> _What to do_
Scan the entries for the word "discriminate". Every line that has it should be copied.

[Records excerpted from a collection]
---

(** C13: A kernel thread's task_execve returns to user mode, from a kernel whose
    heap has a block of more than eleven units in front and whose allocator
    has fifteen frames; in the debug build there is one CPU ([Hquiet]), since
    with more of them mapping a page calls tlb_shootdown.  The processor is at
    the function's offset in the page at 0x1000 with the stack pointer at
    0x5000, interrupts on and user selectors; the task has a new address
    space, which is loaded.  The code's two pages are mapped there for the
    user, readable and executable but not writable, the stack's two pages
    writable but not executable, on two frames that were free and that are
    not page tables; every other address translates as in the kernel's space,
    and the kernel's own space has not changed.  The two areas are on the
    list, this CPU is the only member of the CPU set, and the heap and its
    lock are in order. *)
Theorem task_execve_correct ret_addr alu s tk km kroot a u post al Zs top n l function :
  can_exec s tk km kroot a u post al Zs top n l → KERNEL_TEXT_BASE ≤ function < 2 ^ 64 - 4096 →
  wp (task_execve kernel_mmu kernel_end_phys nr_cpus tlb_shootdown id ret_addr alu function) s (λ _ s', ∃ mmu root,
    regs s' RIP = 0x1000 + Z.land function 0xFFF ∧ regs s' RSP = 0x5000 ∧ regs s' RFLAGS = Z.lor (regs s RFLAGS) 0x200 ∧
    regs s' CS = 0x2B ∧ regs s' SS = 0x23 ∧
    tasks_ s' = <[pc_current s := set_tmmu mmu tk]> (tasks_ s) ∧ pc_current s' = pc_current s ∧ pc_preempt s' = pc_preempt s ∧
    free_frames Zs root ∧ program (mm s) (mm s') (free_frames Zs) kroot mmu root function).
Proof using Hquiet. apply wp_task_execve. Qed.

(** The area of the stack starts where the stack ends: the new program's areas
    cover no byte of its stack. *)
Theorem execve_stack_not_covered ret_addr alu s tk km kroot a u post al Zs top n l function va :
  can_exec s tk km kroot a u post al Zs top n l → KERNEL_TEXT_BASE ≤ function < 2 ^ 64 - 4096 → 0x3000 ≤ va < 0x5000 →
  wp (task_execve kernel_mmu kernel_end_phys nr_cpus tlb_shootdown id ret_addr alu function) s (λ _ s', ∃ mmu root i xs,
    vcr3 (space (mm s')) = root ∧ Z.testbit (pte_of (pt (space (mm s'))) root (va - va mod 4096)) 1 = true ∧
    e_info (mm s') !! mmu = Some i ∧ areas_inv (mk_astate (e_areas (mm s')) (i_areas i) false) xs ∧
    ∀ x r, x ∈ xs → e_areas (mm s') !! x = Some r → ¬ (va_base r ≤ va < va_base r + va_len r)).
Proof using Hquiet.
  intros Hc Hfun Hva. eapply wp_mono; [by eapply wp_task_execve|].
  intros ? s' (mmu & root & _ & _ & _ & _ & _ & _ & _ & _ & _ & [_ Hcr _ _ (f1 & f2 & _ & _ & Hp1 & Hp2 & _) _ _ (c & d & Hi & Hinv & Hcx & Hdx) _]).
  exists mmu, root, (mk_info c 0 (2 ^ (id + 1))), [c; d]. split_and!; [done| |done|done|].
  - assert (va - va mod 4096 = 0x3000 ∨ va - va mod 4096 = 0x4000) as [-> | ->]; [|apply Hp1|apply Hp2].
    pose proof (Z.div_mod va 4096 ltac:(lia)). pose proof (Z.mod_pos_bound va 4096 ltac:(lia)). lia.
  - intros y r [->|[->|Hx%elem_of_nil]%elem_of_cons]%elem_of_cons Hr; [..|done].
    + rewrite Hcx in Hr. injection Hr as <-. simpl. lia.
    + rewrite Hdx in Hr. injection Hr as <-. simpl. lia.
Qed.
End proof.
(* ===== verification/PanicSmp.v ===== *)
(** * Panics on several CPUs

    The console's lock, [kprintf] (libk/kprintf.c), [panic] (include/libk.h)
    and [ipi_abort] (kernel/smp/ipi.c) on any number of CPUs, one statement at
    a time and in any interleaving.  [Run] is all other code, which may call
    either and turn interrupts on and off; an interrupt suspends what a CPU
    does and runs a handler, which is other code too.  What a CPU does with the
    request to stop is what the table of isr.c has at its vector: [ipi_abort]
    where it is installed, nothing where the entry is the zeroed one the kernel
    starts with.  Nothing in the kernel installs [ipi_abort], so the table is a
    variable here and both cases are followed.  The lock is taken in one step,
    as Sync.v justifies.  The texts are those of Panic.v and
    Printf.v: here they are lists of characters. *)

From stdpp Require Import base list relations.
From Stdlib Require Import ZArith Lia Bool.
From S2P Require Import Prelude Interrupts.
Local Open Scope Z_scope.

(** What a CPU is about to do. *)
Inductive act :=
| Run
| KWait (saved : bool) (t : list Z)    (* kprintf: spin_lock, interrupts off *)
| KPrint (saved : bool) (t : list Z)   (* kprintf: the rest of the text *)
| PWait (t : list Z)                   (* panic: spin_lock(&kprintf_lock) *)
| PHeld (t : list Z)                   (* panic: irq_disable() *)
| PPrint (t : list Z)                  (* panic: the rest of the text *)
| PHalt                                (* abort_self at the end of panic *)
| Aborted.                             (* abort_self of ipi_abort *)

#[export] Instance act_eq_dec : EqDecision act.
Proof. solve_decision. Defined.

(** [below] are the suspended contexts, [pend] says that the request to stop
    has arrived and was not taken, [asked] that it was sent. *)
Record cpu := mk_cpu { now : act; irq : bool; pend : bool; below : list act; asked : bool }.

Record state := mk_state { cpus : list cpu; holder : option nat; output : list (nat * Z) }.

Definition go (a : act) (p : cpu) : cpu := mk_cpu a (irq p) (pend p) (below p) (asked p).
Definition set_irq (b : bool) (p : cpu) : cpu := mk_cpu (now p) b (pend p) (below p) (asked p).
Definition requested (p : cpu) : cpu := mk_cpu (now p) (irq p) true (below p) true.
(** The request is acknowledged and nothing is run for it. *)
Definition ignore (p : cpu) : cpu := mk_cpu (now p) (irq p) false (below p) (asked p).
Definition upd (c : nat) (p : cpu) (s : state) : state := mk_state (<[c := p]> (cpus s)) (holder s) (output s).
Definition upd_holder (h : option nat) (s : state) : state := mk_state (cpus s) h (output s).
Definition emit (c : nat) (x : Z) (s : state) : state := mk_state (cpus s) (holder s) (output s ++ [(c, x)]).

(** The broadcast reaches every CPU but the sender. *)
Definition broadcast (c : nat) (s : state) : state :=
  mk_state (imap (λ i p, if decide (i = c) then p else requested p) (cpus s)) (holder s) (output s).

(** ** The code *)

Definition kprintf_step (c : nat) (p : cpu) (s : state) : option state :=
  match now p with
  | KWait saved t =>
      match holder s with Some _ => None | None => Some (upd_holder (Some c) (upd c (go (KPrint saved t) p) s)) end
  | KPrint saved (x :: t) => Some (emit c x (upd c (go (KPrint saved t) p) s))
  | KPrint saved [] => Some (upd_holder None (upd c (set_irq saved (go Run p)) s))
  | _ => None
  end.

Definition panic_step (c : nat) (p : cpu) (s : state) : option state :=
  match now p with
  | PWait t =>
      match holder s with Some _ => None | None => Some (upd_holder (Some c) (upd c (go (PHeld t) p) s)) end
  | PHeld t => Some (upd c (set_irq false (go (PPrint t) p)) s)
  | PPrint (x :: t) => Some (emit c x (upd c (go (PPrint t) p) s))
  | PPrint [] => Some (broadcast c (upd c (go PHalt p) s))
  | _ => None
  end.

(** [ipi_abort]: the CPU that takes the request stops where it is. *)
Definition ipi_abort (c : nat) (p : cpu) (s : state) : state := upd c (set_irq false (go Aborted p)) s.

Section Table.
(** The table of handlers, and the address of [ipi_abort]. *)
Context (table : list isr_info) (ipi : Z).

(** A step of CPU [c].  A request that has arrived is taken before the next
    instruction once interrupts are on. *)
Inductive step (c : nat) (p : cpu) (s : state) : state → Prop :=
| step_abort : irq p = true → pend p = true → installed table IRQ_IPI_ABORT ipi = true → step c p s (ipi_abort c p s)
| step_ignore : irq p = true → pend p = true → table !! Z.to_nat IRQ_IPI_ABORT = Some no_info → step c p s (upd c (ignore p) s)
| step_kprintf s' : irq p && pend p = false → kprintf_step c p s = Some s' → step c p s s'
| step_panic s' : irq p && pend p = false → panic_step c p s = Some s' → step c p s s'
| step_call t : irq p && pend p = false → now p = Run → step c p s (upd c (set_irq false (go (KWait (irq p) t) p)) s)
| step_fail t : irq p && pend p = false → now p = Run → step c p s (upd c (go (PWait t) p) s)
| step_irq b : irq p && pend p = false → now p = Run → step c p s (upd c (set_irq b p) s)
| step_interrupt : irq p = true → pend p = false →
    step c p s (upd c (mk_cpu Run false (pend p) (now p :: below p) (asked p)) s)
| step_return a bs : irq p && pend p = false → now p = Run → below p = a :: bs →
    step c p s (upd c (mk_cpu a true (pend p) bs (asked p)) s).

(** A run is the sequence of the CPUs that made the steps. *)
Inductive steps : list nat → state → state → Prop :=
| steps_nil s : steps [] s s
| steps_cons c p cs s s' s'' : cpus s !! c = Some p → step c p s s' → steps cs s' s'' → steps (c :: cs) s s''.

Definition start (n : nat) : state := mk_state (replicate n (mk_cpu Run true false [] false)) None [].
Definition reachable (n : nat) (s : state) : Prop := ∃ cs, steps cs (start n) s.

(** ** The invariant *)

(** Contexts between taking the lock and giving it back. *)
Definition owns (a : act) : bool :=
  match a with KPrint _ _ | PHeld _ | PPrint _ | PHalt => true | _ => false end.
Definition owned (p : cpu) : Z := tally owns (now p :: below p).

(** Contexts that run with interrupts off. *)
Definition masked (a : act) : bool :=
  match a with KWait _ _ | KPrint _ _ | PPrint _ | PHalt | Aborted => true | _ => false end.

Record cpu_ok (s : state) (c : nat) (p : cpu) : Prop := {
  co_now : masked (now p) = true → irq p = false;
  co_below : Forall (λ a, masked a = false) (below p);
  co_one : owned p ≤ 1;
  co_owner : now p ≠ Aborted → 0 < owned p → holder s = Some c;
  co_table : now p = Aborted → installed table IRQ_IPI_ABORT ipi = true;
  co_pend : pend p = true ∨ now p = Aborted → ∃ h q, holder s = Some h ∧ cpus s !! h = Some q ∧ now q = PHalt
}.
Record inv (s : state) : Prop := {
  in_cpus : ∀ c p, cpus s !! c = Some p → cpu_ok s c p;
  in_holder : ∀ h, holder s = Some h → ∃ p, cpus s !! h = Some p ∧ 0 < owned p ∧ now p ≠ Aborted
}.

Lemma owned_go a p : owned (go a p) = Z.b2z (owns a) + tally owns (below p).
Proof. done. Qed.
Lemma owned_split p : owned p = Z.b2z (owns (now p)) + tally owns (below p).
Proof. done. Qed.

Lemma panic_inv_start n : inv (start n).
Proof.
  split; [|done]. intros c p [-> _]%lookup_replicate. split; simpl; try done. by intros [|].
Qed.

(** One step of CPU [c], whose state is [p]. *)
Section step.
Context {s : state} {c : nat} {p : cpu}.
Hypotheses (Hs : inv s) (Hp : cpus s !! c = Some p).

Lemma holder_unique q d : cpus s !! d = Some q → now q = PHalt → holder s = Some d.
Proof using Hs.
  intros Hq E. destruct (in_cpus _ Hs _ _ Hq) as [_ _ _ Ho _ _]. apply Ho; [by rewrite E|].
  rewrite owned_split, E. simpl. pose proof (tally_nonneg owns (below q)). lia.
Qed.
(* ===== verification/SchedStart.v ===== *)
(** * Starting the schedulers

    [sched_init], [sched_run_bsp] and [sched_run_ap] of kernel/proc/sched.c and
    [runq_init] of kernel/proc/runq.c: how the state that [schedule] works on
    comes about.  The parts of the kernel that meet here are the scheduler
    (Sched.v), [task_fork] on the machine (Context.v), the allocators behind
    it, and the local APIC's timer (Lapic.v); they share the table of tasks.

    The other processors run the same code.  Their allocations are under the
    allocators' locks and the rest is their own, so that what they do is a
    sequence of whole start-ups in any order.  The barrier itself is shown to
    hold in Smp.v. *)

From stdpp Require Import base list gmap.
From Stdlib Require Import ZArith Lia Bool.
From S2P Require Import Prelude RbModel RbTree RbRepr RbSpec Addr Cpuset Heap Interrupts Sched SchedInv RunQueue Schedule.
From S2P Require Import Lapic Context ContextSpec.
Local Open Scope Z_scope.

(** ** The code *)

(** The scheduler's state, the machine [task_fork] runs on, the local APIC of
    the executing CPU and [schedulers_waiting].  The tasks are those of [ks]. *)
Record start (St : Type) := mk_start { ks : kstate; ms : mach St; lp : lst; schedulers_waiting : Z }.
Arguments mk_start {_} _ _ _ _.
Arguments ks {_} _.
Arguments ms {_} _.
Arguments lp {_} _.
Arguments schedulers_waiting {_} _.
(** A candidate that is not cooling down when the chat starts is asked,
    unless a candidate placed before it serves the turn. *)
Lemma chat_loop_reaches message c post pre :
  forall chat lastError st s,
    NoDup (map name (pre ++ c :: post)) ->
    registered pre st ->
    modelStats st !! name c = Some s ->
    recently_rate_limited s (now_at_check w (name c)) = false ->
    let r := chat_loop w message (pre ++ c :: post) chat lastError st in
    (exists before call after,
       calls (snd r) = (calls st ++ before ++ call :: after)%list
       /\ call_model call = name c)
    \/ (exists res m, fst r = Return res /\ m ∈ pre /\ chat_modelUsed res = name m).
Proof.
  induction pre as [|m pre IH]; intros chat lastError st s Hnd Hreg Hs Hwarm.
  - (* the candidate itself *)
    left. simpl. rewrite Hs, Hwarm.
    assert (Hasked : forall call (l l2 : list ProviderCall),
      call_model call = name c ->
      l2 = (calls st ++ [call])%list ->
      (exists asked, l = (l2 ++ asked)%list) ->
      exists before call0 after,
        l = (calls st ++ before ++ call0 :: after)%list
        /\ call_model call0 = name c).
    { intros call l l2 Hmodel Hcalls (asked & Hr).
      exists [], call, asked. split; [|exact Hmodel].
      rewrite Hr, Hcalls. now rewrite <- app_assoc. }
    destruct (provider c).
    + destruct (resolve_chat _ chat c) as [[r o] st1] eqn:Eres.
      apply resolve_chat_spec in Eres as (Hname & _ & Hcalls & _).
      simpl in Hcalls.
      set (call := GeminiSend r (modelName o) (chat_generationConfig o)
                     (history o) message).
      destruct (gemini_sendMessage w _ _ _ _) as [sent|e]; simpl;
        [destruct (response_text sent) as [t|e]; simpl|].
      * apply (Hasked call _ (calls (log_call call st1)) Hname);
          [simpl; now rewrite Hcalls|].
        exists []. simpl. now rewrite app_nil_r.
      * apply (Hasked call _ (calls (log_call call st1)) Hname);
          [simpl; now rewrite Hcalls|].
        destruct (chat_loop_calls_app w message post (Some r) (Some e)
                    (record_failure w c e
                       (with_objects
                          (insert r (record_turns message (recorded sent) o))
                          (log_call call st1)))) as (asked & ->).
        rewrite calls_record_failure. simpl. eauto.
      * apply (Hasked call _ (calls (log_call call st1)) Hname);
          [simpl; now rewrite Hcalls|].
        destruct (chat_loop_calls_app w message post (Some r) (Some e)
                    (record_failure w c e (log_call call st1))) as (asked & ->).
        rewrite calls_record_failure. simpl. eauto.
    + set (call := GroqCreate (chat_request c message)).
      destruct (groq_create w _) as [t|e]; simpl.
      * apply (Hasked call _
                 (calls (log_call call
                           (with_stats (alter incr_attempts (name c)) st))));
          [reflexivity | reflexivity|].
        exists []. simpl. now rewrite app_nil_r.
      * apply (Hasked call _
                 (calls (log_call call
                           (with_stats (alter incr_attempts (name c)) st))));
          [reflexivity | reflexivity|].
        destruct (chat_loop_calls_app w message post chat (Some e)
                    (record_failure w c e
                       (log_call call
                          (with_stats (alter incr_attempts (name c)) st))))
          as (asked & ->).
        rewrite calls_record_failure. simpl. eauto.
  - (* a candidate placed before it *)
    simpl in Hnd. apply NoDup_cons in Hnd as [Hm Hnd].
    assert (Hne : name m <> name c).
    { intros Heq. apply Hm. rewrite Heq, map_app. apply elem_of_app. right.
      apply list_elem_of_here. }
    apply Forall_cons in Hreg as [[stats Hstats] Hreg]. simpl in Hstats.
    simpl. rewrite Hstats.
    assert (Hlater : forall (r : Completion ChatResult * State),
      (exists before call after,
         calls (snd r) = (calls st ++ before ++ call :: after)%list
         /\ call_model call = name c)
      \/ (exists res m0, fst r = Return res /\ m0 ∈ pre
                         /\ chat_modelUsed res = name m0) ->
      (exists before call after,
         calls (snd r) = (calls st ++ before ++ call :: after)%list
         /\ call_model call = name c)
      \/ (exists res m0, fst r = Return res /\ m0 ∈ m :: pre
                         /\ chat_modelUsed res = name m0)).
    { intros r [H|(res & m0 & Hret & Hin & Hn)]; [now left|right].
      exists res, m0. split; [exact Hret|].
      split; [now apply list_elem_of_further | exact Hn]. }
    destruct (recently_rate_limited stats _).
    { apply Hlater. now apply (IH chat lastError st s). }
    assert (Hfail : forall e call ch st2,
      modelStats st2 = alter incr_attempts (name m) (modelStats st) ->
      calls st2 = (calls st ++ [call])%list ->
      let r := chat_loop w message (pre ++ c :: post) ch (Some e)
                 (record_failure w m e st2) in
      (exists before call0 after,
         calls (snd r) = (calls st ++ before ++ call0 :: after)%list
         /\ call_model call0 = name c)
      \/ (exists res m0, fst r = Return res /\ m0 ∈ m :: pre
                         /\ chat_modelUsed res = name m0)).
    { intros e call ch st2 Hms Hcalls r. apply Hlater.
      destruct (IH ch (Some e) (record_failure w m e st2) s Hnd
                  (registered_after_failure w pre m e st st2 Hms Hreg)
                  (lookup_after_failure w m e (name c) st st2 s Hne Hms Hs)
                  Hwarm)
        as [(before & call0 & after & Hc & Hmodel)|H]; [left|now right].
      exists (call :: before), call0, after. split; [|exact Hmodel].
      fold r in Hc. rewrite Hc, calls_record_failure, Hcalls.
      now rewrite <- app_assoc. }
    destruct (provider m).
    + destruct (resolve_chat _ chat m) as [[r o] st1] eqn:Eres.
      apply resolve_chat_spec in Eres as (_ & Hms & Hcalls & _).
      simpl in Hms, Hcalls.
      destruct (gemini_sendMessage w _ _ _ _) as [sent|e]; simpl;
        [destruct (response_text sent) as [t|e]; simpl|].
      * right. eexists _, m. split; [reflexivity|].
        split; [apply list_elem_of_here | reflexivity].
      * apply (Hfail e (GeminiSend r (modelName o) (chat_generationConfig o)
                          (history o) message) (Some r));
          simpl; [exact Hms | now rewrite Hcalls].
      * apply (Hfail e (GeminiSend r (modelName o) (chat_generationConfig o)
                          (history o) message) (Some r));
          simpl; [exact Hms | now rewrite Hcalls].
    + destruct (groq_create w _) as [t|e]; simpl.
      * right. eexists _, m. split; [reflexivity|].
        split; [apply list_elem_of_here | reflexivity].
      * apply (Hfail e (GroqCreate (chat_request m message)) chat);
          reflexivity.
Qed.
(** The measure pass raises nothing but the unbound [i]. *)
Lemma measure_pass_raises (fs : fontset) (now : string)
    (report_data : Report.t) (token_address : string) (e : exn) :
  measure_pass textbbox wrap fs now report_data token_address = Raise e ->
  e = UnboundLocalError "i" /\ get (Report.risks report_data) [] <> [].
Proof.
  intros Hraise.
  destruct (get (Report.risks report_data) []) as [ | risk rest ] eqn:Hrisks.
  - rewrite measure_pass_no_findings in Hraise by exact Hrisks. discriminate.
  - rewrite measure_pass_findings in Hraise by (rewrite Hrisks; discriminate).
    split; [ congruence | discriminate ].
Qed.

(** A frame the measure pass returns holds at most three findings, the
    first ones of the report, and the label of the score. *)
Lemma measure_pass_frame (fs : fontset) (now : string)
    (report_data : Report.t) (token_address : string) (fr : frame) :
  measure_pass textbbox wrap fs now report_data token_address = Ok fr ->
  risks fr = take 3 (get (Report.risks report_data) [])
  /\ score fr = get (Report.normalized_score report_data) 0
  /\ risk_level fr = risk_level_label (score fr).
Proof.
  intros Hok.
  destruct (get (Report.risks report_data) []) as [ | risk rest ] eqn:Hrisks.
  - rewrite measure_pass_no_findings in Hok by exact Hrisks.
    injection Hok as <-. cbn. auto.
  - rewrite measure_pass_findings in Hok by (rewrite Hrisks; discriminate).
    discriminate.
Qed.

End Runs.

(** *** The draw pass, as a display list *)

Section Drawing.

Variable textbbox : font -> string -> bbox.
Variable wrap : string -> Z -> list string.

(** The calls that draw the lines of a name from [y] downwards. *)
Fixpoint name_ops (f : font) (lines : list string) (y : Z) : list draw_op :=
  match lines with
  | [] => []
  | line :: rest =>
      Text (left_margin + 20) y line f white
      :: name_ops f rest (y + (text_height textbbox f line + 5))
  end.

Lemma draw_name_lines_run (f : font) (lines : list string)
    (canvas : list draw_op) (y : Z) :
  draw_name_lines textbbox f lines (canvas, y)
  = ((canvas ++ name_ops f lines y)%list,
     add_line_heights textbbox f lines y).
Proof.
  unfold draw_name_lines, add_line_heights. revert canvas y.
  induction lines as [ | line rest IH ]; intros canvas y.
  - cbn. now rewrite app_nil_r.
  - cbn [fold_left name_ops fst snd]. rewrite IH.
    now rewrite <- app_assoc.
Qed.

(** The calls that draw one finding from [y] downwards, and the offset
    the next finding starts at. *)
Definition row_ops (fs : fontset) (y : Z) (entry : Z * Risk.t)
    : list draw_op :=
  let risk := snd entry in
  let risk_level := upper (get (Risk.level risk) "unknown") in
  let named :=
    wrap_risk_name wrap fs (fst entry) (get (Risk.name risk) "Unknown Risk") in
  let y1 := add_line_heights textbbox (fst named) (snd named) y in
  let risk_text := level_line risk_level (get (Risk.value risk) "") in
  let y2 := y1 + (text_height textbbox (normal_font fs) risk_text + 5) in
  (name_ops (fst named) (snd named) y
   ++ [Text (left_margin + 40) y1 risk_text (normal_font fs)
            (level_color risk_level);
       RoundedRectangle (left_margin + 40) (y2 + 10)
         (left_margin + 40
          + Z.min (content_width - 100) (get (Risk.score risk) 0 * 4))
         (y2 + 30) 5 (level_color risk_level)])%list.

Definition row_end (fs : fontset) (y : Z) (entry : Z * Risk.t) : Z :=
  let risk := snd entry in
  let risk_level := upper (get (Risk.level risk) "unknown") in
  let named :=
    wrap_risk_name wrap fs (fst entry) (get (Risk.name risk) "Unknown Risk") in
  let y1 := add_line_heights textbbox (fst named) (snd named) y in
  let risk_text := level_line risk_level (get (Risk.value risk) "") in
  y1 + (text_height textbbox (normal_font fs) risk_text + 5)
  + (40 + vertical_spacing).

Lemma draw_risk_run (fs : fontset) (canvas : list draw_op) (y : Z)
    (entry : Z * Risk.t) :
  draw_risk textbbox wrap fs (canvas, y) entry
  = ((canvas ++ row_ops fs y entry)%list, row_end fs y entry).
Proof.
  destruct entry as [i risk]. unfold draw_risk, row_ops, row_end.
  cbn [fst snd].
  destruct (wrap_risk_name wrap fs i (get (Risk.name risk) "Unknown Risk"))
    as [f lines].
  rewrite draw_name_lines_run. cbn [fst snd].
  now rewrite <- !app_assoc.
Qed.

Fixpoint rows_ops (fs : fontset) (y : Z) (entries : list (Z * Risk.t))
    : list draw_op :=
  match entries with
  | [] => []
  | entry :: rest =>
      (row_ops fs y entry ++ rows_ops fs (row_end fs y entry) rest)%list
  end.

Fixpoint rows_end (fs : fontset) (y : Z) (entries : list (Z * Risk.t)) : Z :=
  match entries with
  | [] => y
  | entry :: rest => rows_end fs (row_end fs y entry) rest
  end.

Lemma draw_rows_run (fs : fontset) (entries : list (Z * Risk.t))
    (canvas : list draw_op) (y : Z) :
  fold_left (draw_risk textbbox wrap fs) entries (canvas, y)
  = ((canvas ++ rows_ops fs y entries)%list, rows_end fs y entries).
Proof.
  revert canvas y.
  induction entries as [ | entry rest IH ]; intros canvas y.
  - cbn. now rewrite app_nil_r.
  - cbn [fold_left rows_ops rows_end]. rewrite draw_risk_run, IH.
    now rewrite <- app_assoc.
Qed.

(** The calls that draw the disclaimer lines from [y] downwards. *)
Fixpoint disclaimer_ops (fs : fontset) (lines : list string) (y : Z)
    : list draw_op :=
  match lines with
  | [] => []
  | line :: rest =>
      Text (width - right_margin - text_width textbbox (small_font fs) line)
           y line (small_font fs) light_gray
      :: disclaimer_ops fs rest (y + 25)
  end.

---

> _Result of this task_
  - rewrite measure_pass_no_findings in Hraise by exact Hrisks. discriminate.
  - rewrite measure_pass_findings in Hraise by (rewrite Hrisks; discriminate).
    split; [ congruence | discriminate ].
  - rewrite measure_pass_findings in Hok by (rewrite Hrisks; discriminate).
    discriminate.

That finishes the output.